Dataset excerpts

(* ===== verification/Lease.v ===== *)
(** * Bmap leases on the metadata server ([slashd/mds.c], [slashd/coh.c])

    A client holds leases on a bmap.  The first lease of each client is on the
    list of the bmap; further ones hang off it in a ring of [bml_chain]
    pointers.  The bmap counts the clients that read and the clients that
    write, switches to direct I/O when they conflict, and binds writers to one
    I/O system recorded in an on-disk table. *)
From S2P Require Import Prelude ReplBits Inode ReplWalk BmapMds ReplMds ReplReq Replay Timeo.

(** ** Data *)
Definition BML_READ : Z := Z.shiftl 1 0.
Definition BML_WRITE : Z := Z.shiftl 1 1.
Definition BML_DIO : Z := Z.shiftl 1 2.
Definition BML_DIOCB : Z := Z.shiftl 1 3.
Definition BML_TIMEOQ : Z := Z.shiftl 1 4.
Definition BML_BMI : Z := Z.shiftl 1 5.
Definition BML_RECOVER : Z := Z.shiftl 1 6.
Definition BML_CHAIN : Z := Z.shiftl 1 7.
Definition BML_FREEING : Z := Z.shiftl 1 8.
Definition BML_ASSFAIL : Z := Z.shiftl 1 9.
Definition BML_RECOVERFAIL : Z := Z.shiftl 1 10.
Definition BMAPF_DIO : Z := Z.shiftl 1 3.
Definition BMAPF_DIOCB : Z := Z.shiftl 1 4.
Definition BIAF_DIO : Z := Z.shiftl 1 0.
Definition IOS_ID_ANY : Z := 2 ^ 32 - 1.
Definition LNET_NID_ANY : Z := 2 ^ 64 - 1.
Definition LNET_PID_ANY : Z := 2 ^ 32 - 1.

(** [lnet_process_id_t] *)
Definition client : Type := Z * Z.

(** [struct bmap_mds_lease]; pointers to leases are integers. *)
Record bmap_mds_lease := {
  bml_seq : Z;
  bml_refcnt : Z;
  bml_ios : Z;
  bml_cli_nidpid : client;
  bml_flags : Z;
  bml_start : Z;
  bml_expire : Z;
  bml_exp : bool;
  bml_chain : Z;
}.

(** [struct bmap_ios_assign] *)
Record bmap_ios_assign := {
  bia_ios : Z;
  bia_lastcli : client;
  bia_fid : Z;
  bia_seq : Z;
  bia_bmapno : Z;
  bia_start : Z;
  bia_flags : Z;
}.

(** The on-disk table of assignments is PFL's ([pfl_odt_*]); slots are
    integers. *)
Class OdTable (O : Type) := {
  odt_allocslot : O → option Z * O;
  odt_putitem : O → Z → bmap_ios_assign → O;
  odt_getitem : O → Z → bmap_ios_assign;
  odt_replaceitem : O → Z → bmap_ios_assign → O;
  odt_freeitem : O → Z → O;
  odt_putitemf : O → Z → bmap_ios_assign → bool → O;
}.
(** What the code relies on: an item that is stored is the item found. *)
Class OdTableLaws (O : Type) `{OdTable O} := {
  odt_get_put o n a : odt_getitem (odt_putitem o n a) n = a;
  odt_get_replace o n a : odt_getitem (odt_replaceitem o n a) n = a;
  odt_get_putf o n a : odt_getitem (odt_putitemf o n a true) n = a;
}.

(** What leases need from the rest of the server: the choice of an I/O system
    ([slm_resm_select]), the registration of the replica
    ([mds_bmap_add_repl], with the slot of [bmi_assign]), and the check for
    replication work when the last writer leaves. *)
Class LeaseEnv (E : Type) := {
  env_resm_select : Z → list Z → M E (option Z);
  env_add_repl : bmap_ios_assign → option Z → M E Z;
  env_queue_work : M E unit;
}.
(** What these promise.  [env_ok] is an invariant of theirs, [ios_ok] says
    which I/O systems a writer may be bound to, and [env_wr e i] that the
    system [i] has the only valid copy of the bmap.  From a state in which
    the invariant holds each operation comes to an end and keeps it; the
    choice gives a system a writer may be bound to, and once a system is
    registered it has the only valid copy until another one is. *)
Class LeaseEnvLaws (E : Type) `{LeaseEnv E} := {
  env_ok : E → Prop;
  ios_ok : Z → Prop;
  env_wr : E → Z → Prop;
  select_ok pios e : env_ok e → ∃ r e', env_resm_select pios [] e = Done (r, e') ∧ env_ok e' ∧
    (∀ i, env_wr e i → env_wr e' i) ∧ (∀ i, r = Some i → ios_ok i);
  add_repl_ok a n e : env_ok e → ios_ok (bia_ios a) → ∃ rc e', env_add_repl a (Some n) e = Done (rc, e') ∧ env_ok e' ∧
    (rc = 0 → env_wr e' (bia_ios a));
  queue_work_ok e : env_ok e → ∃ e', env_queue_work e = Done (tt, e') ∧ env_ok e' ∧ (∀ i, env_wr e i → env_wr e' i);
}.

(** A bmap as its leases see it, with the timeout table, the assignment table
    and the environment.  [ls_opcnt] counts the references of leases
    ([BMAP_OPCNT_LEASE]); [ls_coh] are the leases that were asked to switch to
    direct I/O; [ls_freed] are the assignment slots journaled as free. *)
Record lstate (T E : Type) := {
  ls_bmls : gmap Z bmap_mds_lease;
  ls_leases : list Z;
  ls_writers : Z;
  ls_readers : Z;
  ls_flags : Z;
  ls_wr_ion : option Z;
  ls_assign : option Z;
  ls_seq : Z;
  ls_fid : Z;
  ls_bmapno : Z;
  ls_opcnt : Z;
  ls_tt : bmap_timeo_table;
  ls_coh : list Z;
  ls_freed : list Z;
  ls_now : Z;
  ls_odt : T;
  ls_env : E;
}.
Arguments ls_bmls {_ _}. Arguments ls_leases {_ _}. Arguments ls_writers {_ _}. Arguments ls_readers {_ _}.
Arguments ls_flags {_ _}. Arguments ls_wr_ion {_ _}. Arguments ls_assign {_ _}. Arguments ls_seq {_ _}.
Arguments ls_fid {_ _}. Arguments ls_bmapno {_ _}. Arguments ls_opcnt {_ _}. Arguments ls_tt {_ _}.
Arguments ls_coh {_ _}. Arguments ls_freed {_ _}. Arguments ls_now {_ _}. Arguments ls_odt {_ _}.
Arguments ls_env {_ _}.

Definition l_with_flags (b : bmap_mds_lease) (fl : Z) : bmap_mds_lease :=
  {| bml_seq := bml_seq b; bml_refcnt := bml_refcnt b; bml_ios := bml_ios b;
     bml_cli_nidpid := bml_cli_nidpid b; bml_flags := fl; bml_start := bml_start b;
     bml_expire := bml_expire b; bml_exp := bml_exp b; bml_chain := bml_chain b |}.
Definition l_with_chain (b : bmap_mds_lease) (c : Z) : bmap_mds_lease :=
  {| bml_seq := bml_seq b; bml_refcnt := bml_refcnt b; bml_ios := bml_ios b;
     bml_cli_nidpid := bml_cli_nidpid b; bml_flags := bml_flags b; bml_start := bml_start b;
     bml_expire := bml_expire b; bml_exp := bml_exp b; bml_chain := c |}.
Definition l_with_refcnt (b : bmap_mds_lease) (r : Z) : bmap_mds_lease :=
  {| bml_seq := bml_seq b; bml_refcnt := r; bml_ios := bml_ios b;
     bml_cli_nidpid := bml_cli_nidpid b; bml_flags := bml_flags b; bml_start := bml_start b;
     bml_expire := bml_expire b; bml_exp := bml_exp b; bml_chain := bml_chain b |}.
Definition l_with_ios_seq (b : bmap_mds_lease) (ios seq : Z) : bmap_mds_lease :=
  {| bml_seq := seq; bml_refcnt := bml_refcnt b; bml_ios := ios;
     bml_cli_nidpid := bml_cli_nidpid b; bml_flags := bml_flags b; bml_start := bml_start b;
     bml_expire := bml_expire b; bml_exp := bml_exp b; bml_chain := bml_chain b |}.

#### Work instruction:
Go over the data above and copy every line that has the word "slots" in it.

#### Output for this exercise:
(** The on-disk table of assignments is PFL's ([pfl_odt_*]); slots are
    direct I/O; [ls_freed] are the assignment slots journaled as free. *)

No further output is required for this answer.